That's in wikipedia. What that actually means is that there is a point (after x_0) after which some multiple of g(x) dominates f(x). That definition acts like a loose upper bound on the value of f(x).
From that we can derive many other properties, like f(x)+K = O(f(x)), f(x^n+x^n-1)=O(x^n), etc. It's just a matter of using the definition to prove those.
In special, the intuition behind removing the coefficient (K*f(x) = O(f(x))) lies in what we try to measure with computational complexity. Ultimately it's all about time (or any resource, actually). But it's hard to know how much time each operation take. One algorithm may perform 2n operations and the other n, but the latter may have a large constant time associated with it. So, for this purpose, isn't easy to reason about the difference between n and 2n.
From a (complexity) theory point of view, the coefficients represent hardware details that we can ignore. Specifically, the Linear Speedup Theorem dictates that for any problem we can always throw an exponentially increasing amount of hardware (money) at a computer to get a linear boost in speed.
Therefore, modulo expensive hardware purchases two algorithms that solve the same problem, one at twice the speed of the other for all input sizes, are considered essentially the same.

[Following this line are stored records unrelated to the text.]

(* ===== verification/Prelude.v ===== *)
(** * agl-health: a verification development

    agl-health observes the health of an Automotive Grade Linux system.  Its
    Rust implementation has two halves.  [agl-health-ebpf] is a set of eBPF
    programs the kernel runs on its own events: they count and time what
    happens into BPF maps and put discrete events into ring (or, on 5.4
    kernels, perf) buffers.  [agl-health-daemon] loads these programs, drains
    the buffers into a broadcast bus, merges the maps once a second into a
    shared snapshot, adds what [/proc] says, and serves the result over REST,
    WebSocket, D-Bus and a shared-memory segment that unprivileged readers
    copy under a seqlock.  [agl-health-common] holds the records both halves
    and the readers share.

    ** How the parts fit

<<
      kernel events --> programs (Scheduler ... Security, Kernel)
                          |  maps                |  event buffers
                          v                      v
                    Aggregator <- Metrics      Events (drains)
                          |  \                   |        \
           ProcTier ------+   Bandwidth          Api       Dbus
                          v        \            (stream)
              shared data, five locks \
              (Tasks, over Locks)      Api (REST) <- CgroupNames
                          |
                          v
                    Shm (build_v3) -> Seqlock (publish | seqlock_read) -> ShmDump
>>
    [Build.v] makes the object that [Loader.v] loads, which decides which
    programs, drains and aggregator exist at all; [Startup.v] is the [main] that
    starts the rest.  [Tasks.v] has every task's loop as critical sections under
    the locks of the shared data, and [Daemon.v] puts the tasks, access by
    access, the publisher and a reader side by side in one step relation.

    ** Files

    Shared ground.
    - [Locks.v]: tasks over readers-writer locks: critical sections with the
      locks they take in order and their accesses, a machine that switches tasks
      at any access, and the machine of whole sections.  What the lock promises
      is the class [Policy] (a request is admitted only beside compatible guards,
      and is in the end when nobody holds the lock); [fifo] and [barging] are
      two policies.
    - [Prelude.v]: record update, Rust's [Result] with [?] and [context],
      machine integers as [Z] with their wrapping and saturating operations,
      the stable descending sort of [sort_by], selections, tactics.
    - [Text.v]: Rust's string functions the parsers use ([lines],
      [split_whitespace], [split_once], [trim], [parse], UTF-8 lossy decoding)
      over code points, with print/parse round trips.
    - [Float.v]: [f64] as IEEE binary64 ([SpecFloat]): conversion from [u64] and
      from decimal text, multiplication, [ceil], saturating casts.
    - [Types.v], [Layout.v], [Pods.v]: the [#[repr(C)]] records of
      [agl-health-common] ([events.rs], [metrics.rs], [metrics_v3.rs]), the C
      layout with padding, and the class [Pod] of types with a layout, whose
      laws give [read_pod (write_pod x) = x].  The clients (ring buffers, maps,
      segment) are proved against the class.

    The kernel half ([src/agl-health-ebpf/src]).
    - [Bpf.v]: the maps as one record [kernel]; hash maps with their capacity
      and the kernel's right to refuse; per-CPU slots; the context [ctx] of a
      program run (helper results, record bytes, refusals) as an input.
    - [Stats.v], [Scheduler.v], [Process.v], [Fileio.v], [Memory.v], [Cpu.v],
      [Block.v], [Network.v], [Netproc.v], [Security.v]: each module's programs
      with every early return, for the BTF build and (suffix [_54]) the
      kernel-5-4 build.
    - [Kernel.v]: [hook] and [fire], every program of both builds as a step;
      the invariant [inv] of all reachable map states.  [Conserve.v]: the events
      the programs emit, against what the rings and the drop counters hold.
      [Feed.v]: the records a run puts into the buffer of security events.
      [Ledger.v]: the events emitted beside the aggregator's polls, up to what the
      daemon logs.
    - [Races.v]: the accounting of [netproc.rs] and [block.rs] on several CPUs
      at once, each map call, load and store a step of its own.

    The daemon half ([src/agl-health-daemon/src]).
    - [Metrics.v], [TimeBase.v], [Bandwidth.v], [Aggregator.v], [ProcTier.v],
      [Events.v], [Api.v], [CgroupNames.v], [Dbus.v]: the files of those names
      ([dbus_publisher.rs] for the last; [Events.v] also has the drains of
      [loader.rs]).  A task's loop is a function for one turn of it.
    - [Seqlock.v]: [ShmPublisher] of [shm.rs] and [seqlock_read] of
      [bin/shm_dump.rs] as byte-by-byte actions of a writer and a reader that
      interleave freely.  [Register.v]: the same actions for any number of
      readers, and the abstract register they implement.  [Weak.v]: the same
      program on a memory that reorders, with the orderings of the code.
      [Segment.v]: the file of the segment, its creation, opening and removal,
      beside other users.
    - [Shm.v]: [build_v3] and the writer task.  [ShmDump.v]: the checks of the
      dump tool.  [Pretty.v]: the lines it prints.
    - [Loader.v]: the tables and [load] of [loader.rs] for both builds, with the
      programs (and the events they are for) and all the maps the eBPF crate
      declares, and [/health] of [main.rs].
    - [Tasks.v]: the data behind the five locks [main] creates, each loop and
      each API request as critical sections, their accesses a field at a time,
      and what each section means as one step.
    - [Daemon.v]: the tasks beside the segment and its reader.  [Startup.v]: [main] from its first line to its exit: the optional parts,
      the listen address, signals, shutdown.

    The build.
    - [Build.v]: every subcommand of [xtask/src/main.rs], and
      [agl-health-daemon/build.rs].

    ** What is shown

    End to end.  [reader_decodes_built]: in every interleaving of the accesses
    of tasks, publisher and reader, an accepted read decodes to one snapshot
    [build_v3] made of the shared data of one moment, which the dump tool accepts.  [events_delivered]
    and [alarms_reach_dbus]: every kernel record becomes exactly one wire event
    and every alarm one D-Bus signal, with its fields.

    The tasks.  Under any policy of the locks no run of the tasks hangs, and each
    can be completed ([tasks_never_hang]); what they do access by access is
    what they do section by section ([tasks_serializable]); behind every free lock
    is what its owners handed over last, field by field ([shared_data_owned]); a
    client is told what was true at one moment, or at two in order for the
    handlers with two locks ([replies_were_true]).  The lemma [turns_alone] ties the
    sections to the turns as functions of [Aggregator.v] and [ProcTier.v].

    The segment.  On a sequentially consistent memory what the readers' calls
    return is exactly what the reads of an atomic register can return
    ([segment_is_atomic_register], [register_is_realized]), so there a read
    accepted for [seq1 == seq2] is the last published snapshot, whole (the lemma
    [reads_return_latest]).  Termination within the retry budget, success
    beside an idle writer and before the first publish, [publish] as the
    composition of its actions; and that the [seq1 == 0] exit can be torn.  On a
    memory that reorders, which shows every behaviour of the other one
    ([sequential_runs_are_weak]), an accepted read is never stale and is whole
    while no later publish has begun ([weak_reads_not_stale]), and a later read
    of the same reader is never older ([weak_reads_monotone]); for lack of an
    acquire fence it can be torn otherwise ([unfenced_read_torn]).  The file:
    [create] never adopts one of another user, the path keeps leading to the
    segment, and any content an unprivileged reader finds there is refused or
    printed ([any_segment_is_handled]); but readers do not ask whose file it is
    ([squatted_segment_accepted]).

    The kernel half.  Every reachable state is typed, filed under its keys and
    within capacity; the accounting of time slices, waits, interrupts, packets,
    system calls and process lifecycles; the alarm rate limit of the records that
    reach the buffer ([emissions_rate_limited]); where the two builds agree, and
    that they differ in what becomes of an alarm the buffer has no room for
    ([dispatcher_agrees]); that the classifiers are the networks they name.
    [every_event_accounted]: in either build no event disappears between
    program and drain; [no_silent_loss]: and none that is dropped escapes the
    warnings of the log.  Side by side on several CPUs, accounting
    never over-counts ([concurrent_accounting_bounded]) and is exact where no two
    programs meet at an entry ([undisturbed_accounting]).

    The daemon half.  Percentiles bound the wait of their rank and are those of
    all CPUs' waits together; the parsers read back the files the kernel
    prints; the two writers of the snapshot never clobber each other; window
    queries measure from the right sample; top lists, drop reports, timestamps, streams and process rows are
    exact; cgroup ids get their paths; D-Bus signals come from an owned name
    only; the loader isolates failures, attaches every program to its event and
    takes exactly the maps user space reads ([everything_attached]); [main]
    serves whatever fails of its optional parts.

    The build.  A build script that succeeds ran one eBPF build of its own
    options, and the daemon embeds the object of that build and attaches all of its programs
    ([build_embeds_own_object]; that cargo leaves what it compiled where it
    documents is the hypothesis [cargo_compiles]); what the children see of the
    environment, variable by variable ([child_cargo_environment]); xtask stops at
    the first failure.

    Some lemmas record behaviour the documentation of the code rules out
    ([thread_creation_recorded_as_fork], [thread_entry_outlives_thread],
    [exit_code_lost_to_sibling], [absent_cgroup_reports_lifetime],
    [psi_truncated], [cpu_rows_numbered_by_position], [seqlock_zero_exit_torn],
    [unfenced_read_torn], [second_instance_unpublishes_first], [squatted_segment_accepted],
    [only_ebpf_crate_watched],
    [concurrent_packets_lost], [concurrent_first_packets_lost]).

    ** Conventions

    - Integers are [Z] within their width's range; the range is part of each
      state's well-formedness ([pod_wf]) and every operation's wrap-around or
      saturation is written out.
    - Bytes, strings and code points are [list Z]; string literals coerce.
    - What comes from outside (kernel helpers, clocks, files, sockets, zbus,
      aya, spawned commands) is an argument: an option or [result] where it can
      fail.  What other users do to [/dev/shm] is a function on the directory,
      bounded by the permissions of a sticky directory ([unprivileged]).
    - A read of the map iterator, whose order the kernel chooses, is a list.

    ** Bounds and fuel

    [seqlock_read] has the source's budget of 1024 attempts, and
    [seqlock_read_terminates] proves it always ends.  [print_digits] has fuel 20,
    enough for every [u64] ([parse_print_digits]), and 400 for the integer part of
    an [f64], which has at most 309 digits.  [walk_dir] recurses on the tree, the
    guard [MAX_DEPTH] is the source's.  All else is structural.  The seqlock
    theorems assume fewer than 2^63 publishes ([no_wrap]): the writer makes one
    a second.  [no_silent_loss] assumes fewer than 2^64 events of a kind.  The
    jobs of [Tasks.v] are any number of turns of each loop, so a theorem on all
    lists of jobs is one on all finite prefixes of the endless loops.

    ** Not modelled

    - [vmlinux.rs] (67,000 generated lines of kernel types): the fields the
      programs read are inputs.
    - Of the memory model: reads that see stores from their own future (no load
      of the writer precedes its stores, so the seqlock has none), and the
      undefined behaviour Rust gives the racing copies, which are taken as
      relaxed accesses of one byte each.
    - In [Kernel.v] a program run is one step.  [Races.v] takes the runs apart for
      the two shared maps whose entries several CPUs add to at once; the
      process table stays atomic, and so does the poll of the drop counters in
      [Ledger.v].  That the kernel may reuse the memory of a replaced hash-map
      entry while another CPU holds its pointer is left out.
    - tokio: its scheduler is any order of the tasks' accesses, its lock any
      [Policy].  That every task gets its turn (fairness) is not claimed.
    - Logging and progress text, JSON encoding (a parameter of the stream), HTTP
      itself (the routes are a table in [Api.v]), the rlimit call, the aborting of
      the drain tasks on the way out of [main] ([Drop for LoadedEbpf]), the command line of [xtask] (clap), the
      bracketed IPv6 form of the listen address: I/O of libraries.
    - What cargo, bpf-linker and aya-tool do: the effect of a spawned command on
      the files is an input.  Variables that are not valid Unicode.
    - The C++ plugin and the Flutter application: clients in other languages. *)
From stdpp Require Export prelude gmap list fin_maps sorting.
From Stdlib Require Export ZArith Lia.
From Stdlib Require String Ascii.
Export String.StringSyntax.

Big-O (Landau) notation has its origins independently in number theory, where one of its uses is to create a kind of equivalence between functions: if a given function is bounded above by another and simultaneously is bounded below by a scaled version of that same other function, then the two functions are essentially the same from an asymptotic point of view. The definition of Big-O (actually, "Big-Theta") captures this situation: the "Big-O" (Theta) of the two functions are exactly equal.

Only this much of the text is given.